──────── Material provided
(** A select that was resolved is recorded in its node. *)
Lemma selectShape_shape rc t s a s' :
  selectShape rc t s = Ok (a, s') → ∀ x, r_nodes s' !! t = Some x → is_Some (n_shape x).
Proof.
  unfold selectShape. intros (x0 & s0 & H0 & H)%M_bind_ok x Hx.
  assert (r_nodes s !! t = Some x0 ∧ s0 = s) as [E0 ->].
  { unfold node_at, at_index in H0. destruct (r_nodes s !! t); [|done]. by injection H0 as -> ->. }
  destruct (n_shape x0) as [sh|] eqn:Esh.
  - injection H as <- <-. rewrite E0 in Hx. injection Hx as <-. eauto.
  - apply M_bind_ok in H as (r & s1 & [= <- <-] & H). case_bool_decide; [done|].
    apply M_bind_ok in H as ([] & s1 & [= <-] & H). apply M_bind_ok in H as (y & s2 & _ & H).
    apply M_bind_ok in H as ([] & s3 & [= <-] & H). apply M_bind_ok in H as ([] & s4 & [= <-] & H).
    injection H as <- <-. cbn in Hx. rewrite list_lookup_alter_eq in Hx.
    destruct (r_nodes s2 !! t); [|done]. injection Hx as <-. by eexists.
Qed.

Lemma select_done i s x :
  inv s → (i < length T)%nat → r_nodes s !! i = Some x →
  wp any_error (selectShape (resolveChain d bl) i)
    (λ _ s', moves i s s' ∧ ∃ x', r_nodes s' !! i = Some x' ∧ step_node x x' ∧ is_Some (n_shape x')) s.
Proof.
  intros Hs Hi Hx.
  assert (ok (selectShape (resolveChain d bl) i) (shape_ok (below T i)) s) as Hok.
  { apply (ok_selectShape d bl T order_children Hdomains (resolveExpr d bl) (resolveChain d bl) (selects s));
      [| |done..].
    - intros e n st ? ? [? _]. apply ok_resolveExpr; try done. apply order_children.
    - intros e n st ? ? [? _]. apply ok_resolveChain; try done. apply order_children. }
  red in Hok. unfold wp in *.
  destruct (selectShape (resolveChain d bl) i s) as [[a s']|e| |] eqn:E; try done.
  destruct Hok as (Hi' & Hst & _). destruct (step_lookup s s' i x Hst Hx) as (x' & Hx' & Hxx).
  split; [by apply moves_step|]. exists x'. split_and!; [done..|]. by eapply selectShape_shape.
Qed.

Lemma step_node_fixed x x' : step_node x x' → is_Some (n_shape x) → x' = x.
Proof. intros [->|[Hn _]] [sh Hsh]; [done|congruence]. Qed.

(** The arguments of a node whose select is resolved. *)
Lemma resolve_arguments_done i s y :
  inv s → r_nodes s !! i = Some y → is_Some (n_shape y) → args_starless y →
  wp any_error (resolve_arguments d bl i) (λ _ s', moves i s s' ∧ ∃ z, r_nodes s' !! i = Some z ∧
    (z = y ∨ ∃ args named, z = with_arguments args named y) ∧ args_resolved d bl T z) s.
Proof.
  intros Hs Hy Hsh Hstar. unfold resolve_arguments. apply wp_bind, (wp_node_at i y); [done|].
  pose proof (moves_step i s s Hs (select_step_refl s)) as M1.
  destruct (IsFunction y) eqn:EF.
  2: { apply wp_ret. split; [done|]. exists y. split_and!; [done|by left|]. intros HF. congruence. }
  assert (in_tree T (n_parent y)) as Hscope.
  { destruct (n_parent y) as [p|] eqn:Ep; [|done].
    apply (Hparent i (skeleton y)); [by apply (inv_lookup d bl T order_children Hdomains s)|done]. }
  assert (∀ e st, inv st → (n_parent y = None → starless e) → ok (resolveExpr d bl e (n_parent y)) (resolved (n_parent y)) st)
    as Hexpr by (intros e st ? ?; apply ok_resolveExpr; try done; apply order_children).
  eapply (wp_after i); [apply ok_map_m with (Q := resolved (n_parent y)); [done|]|exact Hy|].
  { intros e st He Hst _. apply Hexpr; [done|]. intros Hnone. destruct (Hstar Hnone) as [Ha _].
    rewrite Forall_forall in Ha. by apply Ha. }
  intros args s8 x8 M8 E8 S8 Hargs. apply step_node_fixed in S8 as ->; [|done].
  apply (moves_trans i _ _ s8) in M1; [|done]. clear M8.
  eapply (wp_after i); [apply ok_opt_m; [apply M1|]|exact E8|].
  { intros m Hm. apply ok_values with (P := resolved (n_parent y)); [apply M1|].
    intros kv st Hkv Hst _. apply Hexpr; [done|]. intros Hnone. destruct (Hstar Hnone) as [_ Hn].
    rewrite Hm in Hn. rewrite Forall_forall in Hn. by apply Hn. }
  intros named s9 x9 M9 E9 S9 Hnamed. apply step_node_fixed in S9 as ->; [|done].
  apply (moves_trans i _ _ s9) in M1; [|done]. clear M9.
  apply wp_modify. assert (inv s9) as I9 by apply M1. split; [eapply moves_trans; [exact M1|by apply moves_update]|].
  exists (with_arguments args named y). cbn. rewrite list_lookup_alter_eq, E9. split_and!; [done|right; eauto|].
  intros _. change (n_parent (with_arguments args named y)) with (n_parent y). split; [exact Hargs|].
  by destruct named.
Qed.

(** Resolving a node leaves it done, and the others as they were. *)
Lemma resolve_node_done i s x :
  inv s → r_nodes s !! i = Some x → args_starless x →
  wp any_error (resolve_node d bl i) (λ _ s', moves i s s' ∧ node_done (r_nodes s') i) s.
Proof.
  intros Hs Hx Hstar. pose proof (inv_lookup d bl T order_children Hdomains s i x Hs Hx) as HT.
  assert (i < length T)%nat as Hi by by eapply lookup_lt_Some.
  unfold resolve_node. apply wp_bind, wp_modify. set (s0 := set_own _ s).
  apply wp_bind, (wp_node_at i x); [done|].
  eapply (wp_after i); [apply ok_opt_m with (s := s0); [exact Hs|]|exact Hx|].
  { intros e _. apply ok_resolveExpr; try done. apply order_children. }
  intros w s1 x1 M1 E1 S1 Hw. eapply (wp_update i); [apply M1|done|exact E1|]. intros s2 M2 E2.
  apply (moves_trans i _ _ s2) in M1; [|done]. clear M2.
  apply wp_bind. eapply wp_mono; [apply (select_done i s2 (with_where w x1)); [apply M1|done..]|].
  intros _ s3 (M3 & x3 & E3 & S3 & Hsh). apply (moves_trans i _ _ s3) in M1; [|done]. clear M3.
  assert (n_where x3 = w ∧ args_starless x3) as [W3 Hstar3].
  { destruct S1 as [->|(_ & e & sh & ->)], S3 as [->|(_ & e' & sh' & ->)]; done. }
  apply wp_bind, (wp_node_at i x3); [done|].
  eapply (wp_after i); [apply ok_terms; [done|apply M1|done]|exact E3|].
  intros don s4 x4 M4 E4 S4 Hdon. apply step_node_fixed in S4 as ->; [|done].
  apply (moves_trans i _ _ s4) in M1; [|done]. clear M4.
  eapply (wp_update i); [apply M1|done|exact E4|]. intros s5 M5 E5.
  apply (moves_trans i _ _ s5) in M1; [|done]. clear M5.
  eapply (wp_after i); [apply (ok_terms _ fst (λ e t, (e, t.2))); [done|apply M1|done]|exact E5|].
  intros ob s6 x6 M6 E6 S6 Hob. apply step_node_fixed in S6 as ->; [|done].
  apply (moves_trans i _ _ s6) in M1; [|done]. clear M6.
  eapply (wp_update i); [apply M1|done|exact E6|]. intros s7 M7 E7.
  apply (moves_trans i _ _ s7) in M1; [|done]. clear M7.
  set (y := with_order_by _ _) in E7.
  apply wp_bind. eapply wp_mono; [apply (resolve_arguments_done i s7 y); [apply M1|done..]|].
  intros _ s8 (M8 & z & Ez & Hz & Hargs). apply (moves_trans i _ _ s8) in M1; [|done].
  apply wp_modify. split; [exact M1|]. exists z.
  assert (n_where z = w ∧ n_shape z = n_shape x3 ∧ n_distinct_on z = don ∧ n_order_by z = ob)
    as (HW & Hz1 & HD & HO) by (by destruct Hz as [->|(? & ? & ->)]).
  assert (resolved (Some i) (n_select z)) as Hsel.
  { destruct M1 as [[_ Hinv] _]. destruct Hsh as [sh Hsh]. rewrite <-Hz1 in Hsh.
    by destruct (Hinv i z sh Ez Hsh) as [_ ?]. }
  rewrite HW, Hz1, HD, HO. by split_and!.
Qed.

(** * The tree *)

(** Resolving a subtree leaves the nodes outside it as they were, but for
    selects, and keeps what was done. *)
Definition swept (i : node_id) (s s' : resolver) : Prop :=
  inv s' ∧
  (∀ j x, ¬ below T i j → r_nodes s !! j = Some x → ∃ x', r_nodes s' !! j = Some x' ∧ step_node x x') ∧
  (∀ j, node_done (r_nodes s) j → node_done (r_nodes s') j).

Lemma moves_done i s s' j : moves i s s' → node_done (r_nodes s') i → node_done (r_nodes s) j → node_done (r_nodes s') j.
Proof.
  intros [_ Hm] Hi Hj. destruct (decide (j = i)) as [->|Hji]; [done|].
  destruct Hj as (x & Hx & Hw & [sh Hsh] & Hrest). destruct (Hm j x Hji Hx) as (x' & Hx' & Hs).
  apply step_node_fixed in Hs as ->; [|by eexists]. exists x. split; [done|]. split; [done|]. split; [eauto|done].
Qed.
────────────────
Your instructions:
Go through the entries and report every line with the string "rewrite".

Reply:
  - injection H as <- <-. rewrite E0 in Hx. injection Hx as <-. eauto.
    injection H as <- <-. cbn in Hx. rewrite list_lookup_alter_eq in Hx.
    rewrite Forall_forall in Ha. by apply Ha. }
    rewrite Hm in Hn. rewrite Forall_forall in Hn. by apply Hn. }
  exists (with_arguments args named y). cbn. rewrite list_lookup_alter_eq, E9. split_and!; [done|right; eauto|].
  { destruct M1 as [[_ Hinv] _]. destruct Hsh as [sh Hsh]. rewrite <-Hz1 in Hsh.
  rewrite HW, Hz1, HD, HO. by split_and!.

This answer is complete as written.